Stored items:
:::::

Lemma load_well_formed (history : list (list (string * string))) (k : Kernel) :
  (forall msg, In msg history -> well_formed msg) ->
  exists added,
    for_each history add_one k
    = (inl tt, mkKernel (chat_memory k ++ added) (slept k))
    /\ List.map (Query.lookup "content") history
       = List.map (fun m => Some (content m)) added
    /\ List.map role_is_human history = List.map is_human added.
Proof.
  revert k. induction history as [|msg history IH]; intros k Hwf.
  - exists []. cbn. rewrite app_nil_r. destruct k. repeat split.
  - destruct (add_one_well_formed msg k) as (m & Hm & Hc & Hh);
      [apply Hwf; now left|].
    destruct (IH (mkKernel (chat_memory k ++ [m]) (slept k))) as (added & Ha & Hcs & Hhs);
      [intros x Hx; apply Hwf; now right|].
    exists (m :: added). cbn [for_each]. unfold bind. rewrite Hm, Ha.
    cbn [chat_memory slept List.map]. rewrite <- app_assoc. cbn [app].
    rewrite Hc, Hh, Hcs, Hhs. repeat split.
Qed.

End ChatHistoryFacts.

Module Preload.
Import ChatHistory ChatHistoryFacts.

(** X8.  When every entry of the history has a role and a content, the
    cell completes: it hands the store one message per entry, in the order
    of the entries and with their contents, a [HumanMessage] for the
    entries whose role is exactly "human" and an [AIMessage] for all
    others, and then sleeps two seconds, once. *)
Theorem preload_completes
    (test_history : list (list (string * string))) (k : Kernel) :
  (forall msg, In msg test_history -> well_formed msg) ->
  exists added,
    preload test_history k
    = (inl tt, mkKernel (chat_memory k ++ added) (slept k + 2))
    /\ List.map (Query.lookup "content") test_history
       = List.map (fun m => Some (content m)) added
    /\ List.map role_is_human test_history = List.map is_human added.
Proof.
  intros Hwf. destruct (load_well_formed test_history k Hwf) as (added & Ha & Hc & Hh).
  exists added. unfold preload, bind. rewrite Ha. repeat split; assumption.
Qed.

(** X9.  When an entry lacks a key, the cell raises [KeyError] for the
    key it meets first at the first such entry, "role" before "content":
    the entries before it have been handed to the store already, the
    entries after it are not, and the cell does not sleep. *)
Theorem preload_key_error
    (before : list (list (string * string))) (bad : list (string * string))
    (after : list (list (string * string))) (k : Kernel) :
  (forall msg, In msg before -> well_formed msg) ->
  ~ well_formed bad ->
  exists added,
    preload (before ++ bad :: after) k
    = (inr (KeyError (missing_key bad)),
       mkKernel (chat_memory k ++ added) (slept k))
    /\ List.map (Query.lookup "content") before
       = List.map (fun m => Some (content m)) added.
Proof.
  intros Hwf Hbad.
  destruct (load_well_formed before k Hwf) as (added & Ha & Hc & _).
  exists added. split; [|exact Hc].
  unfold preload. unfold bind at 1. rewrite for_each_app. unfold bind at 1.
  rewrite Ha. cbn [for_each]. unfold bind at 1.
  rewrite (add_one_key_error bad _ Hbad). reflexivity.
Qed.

:::::

* **Task**
Only the lines from the beginning of the data above through the line containing "preload test_history k" should be repeated, exactly as they appear.

* **Finished task**
Lemma load_well_formed (history : list (list (string * string))) (k : Kernel) :
  (forall msg, In msg history -> well_formed msg) ->
  exists added,
    for_each history add_one k
    = (inl tt, mkKernel (chat_memory k ++ added) (slept k))
    /\ List.map (Query.lookup "content") history
       = List.map (fun m => Some (content m)) added
    /\ List.map role_is_human history = List.map is_human added.
Proof.
  revert k. induction history as [|msg history IH]; intros k Hwf.
  - exists []. cbn. rewrite app_nil_r. destruct k. repeat split.
  - destruct (add_one_well_formed msg k) as (m & Hm & Hc & Hh);
      [apply Hwf; now left|].
    destruct (IH (mkKernel (chat_memory k ++ [m]) (slept k))) as (added & Ha & Hcs & Hhs);
      [intros x Hx; apply Hwf; now right|].
    exists (m :: added). cbn [for_each]. unfold bind. rewrite Hm, Ha.
    cbn [chat_memory slept List.map]. rewrite <- app_assoc. cbn [app].
    rewrite Hc, Hh, Hcs, Hhs. repeat split.
Qed.

End ChatHistoryFacts.

Module Preload.
Import ChatHistory ChatHistoryFacts.

(** X8.  When every entry of the history has a role and a content, the
    cell completes: it hands the store one message per entry, in the order
    of the entries and with their contents, a [HumanMessage] for the
    entries whose role is exactly "human" and an [AIMessage] for all
    others, and then sleeps two seconds, once. *)
Theorem preload_completes
    (test_history : list (list (string * string))) (k : Kernel) :
  (forall msg, In msg test_history -> well_formed msg) ->
  exists added,
    preload test_history k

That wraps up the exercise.